(Collected data entries)
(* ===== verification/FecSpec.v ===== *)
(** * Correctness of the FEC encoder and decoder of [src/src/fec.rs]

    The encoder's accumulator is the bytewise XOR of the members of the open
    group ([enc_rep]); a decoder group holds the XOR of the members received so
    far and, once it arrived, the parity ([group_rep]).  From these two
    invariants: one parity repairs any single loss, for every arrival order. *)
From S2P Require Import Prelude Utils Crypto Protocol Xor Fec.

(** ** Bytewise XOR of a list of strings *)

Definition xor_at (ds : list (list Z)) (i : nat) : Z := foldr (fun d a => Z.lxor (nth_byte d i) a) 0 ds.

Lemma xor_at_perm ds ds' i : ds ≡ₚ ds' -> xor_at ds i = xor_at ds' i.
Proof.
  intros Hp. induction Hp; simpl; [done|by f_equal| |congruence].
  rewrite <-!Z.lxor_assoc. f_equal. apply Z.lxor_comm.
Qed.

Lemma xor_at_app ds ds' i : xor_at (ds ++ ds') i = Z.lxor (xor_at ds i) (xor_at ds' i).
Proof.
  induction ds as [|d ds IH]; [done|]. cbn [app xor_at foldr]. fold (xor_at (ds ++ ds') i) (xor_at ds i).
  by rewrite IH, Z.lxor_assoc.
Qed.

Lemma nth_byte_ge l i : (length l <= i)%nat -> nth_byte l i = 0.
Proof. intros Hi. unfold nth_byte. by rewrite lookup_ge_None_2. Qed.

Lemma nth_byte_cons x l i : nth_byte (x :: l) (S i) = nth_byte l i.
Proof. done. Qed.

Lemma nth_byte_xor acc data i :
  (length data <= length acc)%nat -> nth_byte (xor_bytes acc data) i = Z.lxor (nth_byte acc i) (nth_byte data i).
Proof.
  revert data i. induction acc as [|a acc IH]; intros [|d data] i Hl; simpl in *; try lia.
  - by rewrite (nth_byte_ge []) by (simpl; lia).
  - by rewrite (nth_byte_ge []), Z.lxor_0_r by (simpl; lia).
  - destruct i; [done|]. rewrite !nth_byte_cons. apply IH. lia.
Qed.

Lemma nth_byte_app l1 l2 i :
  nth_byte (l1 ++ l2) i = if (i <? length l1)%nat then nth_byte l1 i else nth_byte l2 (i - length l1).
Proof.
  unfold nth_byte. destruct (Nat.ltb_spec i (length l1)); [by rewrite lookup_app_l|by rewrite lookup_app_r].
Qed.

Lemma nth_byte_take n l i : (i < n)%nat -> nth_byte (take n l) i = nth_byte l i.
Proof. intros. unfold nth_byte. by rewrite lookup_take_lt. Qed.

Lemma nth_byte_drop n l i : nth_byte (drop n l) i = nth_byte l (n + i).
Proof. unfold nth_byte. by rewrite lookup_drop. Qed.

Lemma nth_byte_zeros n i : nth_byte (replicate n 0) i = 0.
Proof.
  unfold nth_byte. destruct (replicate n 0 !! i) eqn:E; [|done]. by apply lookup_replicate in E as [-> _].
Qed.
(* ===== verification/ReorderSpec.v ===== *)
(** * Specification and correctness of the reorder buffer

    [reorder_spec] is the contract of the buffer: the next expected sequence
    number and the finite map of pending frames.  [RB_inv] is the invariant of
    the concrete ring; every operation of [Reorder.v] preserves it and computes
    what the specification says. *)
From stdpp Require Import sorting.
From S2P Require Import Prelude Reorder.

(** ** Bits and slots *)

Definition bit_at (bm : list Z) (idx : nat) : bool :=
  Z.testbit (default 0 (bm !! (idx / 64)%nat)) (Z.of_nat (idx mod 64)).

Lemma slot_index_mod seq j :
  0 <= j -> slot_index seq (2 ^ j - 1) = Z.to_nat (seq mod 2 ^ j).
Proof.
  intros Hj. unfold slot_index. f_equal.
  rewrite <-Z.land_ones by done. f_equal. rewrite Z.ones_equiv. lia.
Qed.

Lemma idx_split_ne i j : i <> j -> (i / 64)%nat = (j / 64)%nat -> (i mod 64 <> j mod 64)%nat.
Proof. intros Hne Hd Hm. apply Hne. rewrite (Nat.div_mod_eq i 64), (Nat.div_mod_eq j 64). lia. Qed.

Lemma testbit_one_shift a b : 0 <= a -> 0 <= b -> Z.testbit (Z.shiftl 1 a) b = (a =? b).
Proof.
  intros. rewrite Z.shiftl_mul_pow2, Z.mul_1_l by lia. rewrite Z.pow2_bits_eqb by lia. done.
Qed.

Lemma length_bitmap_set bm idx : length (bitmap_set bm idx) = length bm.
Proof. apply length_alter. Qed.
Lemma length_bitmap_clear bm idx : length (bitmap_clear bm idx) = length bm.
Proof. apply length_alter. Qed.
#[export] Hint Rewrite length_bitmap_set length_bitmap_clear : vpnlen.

* * *

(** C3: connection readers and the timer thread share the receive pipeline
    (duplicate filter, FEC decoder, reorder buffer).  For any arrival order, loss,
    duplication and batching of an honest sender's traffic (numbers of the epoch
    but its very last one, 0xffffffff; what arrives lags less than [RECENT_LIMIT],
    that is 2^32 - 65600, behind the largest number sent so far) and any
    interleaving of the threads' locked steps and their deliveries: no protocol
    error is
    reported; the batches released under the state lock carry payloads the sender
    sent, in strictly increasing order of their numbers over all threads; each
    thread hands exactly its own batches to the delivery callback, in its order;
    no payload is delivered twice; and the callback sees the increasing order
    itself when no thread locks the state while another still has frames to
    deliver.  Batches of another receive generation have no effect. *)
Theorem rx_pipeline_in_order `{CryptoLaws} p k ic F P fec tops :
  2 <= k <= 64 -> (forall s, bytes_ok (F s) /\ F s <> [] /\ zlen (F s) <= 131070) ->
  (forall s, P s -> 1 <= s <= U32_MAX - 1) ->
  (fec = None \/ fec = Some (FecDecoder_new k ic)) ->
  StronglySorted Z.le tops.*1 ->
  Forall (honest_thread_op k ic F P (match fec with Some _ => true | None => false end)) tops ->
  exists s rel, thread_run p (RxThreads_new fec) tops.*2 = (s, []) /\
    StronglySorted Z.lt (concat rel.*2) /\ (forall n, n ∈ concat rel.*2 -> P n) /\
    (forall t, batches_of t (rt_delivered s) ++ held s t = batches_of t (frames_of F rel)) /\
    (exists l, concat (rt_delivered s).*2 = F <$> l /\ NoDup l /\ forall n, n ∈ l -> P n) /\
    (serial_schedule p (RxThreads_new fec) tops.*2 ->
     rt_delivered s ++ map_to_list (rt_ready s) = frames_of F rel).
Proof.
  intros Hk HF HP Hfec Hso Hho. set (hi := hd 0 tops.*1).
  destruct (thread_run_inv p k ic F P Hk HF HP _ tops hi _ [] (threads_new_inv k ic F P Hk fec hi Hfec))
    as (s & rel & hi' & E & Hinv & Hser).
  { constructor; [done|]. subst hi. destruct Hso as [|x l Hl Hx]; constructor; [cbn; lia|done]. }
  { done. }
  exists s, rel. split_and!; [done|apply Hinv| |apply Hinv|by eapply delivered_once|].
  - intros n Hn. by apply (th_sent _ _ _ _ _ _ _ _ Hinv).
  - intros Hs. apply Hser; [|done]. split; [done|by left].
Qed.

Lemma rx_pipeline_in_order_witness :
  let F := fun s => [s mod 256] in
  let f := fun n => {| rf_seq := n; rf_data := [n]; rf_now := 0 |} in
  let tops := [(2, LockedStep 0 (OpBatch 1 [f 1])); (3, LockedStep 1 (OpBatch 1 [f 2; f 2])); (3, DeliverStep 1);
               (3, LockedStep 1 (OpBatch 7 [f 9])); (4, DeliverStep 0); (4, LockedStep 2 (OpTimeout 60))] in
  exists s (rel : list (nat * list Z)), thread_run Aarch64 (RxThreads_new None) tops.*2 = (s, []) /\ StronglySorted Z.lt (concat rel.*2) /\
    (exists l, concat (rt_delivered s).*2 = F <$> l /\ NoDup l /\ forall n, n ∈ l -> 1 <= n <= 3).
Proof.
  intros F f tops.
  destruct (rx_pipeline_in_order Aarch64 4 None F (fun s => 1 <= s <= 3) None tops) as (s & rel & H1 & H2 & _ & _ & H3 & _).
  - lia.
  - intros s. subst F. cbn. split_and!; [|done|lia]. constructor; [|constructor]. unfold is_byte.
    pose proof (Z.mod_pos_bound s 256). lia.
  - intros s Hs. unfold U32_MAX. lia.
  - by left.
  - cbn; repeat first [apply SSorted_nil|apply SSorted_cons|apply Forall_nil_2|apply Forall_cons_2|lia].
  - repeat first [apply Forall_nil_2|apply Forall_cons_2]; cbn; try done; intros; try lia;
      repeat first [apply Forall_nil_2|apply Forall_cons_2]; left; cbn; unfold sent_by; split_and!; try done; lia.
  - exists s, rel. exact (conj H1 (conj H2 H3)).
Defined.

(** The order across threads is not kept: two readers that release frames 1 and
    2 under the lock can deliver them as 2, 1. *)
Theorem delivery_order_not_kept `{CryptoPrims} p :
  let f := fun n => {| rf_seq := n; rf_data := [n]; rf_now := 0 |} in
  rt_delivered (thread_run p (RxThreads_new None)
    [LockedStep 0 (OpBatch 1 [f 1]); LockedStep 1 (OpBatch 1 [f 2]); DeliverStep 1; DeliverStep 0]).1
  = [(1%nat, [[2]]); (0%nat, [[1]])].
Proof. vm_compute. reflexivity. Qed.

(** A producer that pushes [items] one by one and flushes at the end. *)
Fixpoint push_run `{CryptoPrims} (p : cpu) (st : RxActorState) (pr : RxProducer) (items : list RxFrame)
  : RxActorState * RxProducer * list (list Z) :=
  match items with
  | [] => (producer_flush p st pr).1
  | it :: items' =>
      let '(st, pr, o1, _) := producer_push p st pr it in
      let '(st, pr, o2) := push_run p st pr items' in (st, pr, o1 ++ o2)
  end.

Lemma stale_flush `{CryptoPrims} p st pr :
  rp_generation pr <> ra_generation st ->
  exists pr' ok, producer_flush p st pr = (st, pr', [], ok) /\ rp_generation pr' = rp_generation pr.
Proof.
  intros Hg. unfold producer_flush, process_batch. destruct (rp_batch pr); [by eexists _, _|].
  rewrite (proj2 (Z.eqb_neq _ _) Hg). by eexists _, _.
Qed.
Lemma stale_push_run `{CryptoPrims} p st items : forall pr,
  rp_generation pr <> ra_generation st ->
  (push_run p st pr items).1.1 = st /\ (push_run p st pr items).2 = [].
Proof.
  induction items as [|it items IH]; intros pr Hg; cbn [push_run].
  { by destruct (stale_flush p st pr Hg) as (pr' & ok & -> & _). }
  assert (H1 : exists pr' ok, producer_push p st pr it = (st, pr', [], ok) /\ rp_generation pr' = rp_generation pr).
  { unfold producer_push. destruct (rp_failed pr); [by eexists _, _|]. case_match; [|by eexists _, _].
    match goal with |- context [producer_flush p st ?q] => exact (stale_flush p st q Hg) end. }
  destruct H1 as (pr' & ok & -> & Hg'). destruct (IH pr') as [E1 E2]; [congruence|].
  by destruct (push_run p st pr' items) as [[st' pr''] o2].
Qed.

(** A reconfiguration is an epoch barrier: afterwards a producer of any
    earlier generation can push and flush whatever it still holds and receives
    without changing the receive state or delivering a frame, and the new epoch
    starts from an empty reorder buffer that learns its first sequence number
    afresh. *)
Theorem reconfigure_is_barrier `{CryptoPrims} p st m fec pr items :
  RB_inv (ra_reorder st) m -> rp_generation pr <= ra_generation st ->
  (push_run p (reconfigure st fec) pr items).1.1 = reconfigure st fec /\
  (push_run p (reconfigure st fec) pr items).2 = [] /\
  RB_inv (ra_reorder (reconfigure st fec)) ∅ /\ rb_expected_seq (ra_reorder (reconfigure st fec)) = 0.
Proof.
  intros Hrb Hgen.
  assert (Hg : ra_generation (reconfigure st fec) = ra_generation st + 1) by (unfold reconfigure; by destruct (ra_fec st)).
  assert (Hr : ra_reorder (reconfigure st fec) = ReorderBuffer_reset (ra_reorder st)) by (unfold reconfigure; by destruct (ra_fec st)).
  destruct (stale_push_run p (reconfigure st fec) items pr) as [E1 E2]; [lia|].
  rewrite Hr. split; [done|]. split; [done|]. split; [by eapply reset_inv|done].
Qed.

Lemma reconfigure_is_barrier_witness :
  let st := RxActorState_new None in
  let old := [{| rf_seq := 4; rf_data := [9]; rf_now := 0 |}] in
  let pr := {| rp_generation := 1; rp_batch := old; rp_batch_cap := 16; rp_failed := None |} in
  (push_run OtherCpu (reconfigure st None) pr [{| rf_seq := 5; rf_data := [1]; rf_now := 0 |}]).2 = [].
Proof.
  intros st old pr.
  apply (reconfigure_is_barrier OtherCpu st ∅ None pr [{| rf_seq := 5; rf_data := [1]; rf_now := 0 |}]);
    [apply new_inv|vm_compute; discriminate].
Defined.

==

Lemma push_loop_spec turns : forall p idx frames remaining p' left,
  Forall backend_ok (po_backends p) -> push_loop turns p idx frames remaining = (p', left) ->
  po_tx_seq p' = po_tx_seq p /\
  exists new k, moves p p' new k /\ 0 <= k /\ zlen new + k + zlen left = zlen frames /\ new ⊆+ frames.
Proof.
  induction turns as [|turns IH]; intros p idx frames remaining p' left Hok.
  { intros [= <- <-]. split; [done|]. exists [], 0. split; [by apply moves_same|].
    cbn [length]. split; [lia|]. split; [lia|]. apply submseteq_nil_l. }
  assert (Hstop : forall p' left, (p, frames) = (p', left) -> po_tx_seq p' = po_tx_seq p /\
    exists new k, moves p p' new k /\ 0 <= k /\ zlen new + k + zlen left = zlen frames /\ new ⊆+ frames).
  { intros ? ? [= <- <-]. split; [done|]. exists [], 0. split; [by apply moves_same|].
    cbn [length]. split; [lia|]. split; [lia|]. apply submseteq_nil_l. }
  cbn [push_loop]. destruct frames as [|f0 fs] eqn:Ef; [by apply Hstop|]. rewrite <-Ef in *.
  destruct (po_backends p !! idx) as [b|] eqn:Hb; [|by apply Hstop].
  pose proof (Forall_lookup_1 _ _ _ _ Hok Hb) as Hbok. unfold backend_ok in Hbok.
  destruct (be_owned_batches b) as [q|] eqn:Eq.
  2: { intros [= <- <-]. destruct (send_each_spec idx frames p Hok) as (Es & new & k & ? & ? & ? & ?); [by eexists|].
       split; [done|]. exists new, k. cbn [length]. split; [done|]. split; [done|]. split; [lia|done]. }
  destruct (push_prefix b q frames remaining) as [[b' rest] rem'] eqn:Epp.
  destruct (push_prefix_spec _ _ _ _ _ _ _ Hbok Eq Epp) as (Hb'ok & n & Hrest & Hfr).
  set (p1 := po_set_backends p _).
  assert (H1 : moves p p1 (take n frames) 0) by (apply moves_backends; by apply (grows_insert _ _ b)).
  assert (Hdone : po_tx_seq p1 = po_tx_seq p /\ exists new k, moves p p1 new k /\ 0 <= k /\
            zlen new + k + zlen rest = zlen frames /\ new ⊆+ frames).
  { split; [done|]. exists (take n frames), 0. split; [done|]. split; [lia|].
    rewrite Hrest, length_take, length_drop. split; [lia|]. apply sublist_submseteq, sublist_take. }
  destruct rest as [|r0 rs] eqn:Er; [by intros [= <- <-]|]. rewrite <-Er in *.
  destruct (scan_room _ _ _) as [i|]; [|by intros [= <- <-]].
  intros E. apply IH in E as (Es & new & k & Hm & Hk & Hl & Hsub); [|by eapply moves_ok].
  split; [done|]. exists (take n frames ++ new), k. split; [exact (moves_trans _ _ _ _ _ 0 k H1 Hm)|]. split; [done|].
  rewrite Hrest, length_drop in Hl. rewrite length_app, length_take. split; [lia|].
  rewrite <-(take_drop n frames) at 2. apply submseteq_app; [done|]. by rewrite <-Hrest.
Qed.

What needs to be done - Check every line of the data above for the string "constructor", and copy those that have it.

Written answer -
  { constructor; [done|]. subst hi. destruct Hso as [|x l Hl Hx]; constructor; [cbn; lia|done]. }
  - intros s. subst F. cbn. split_and!; [|done|lia]. constructor; [|constructor]. unfold is_byte.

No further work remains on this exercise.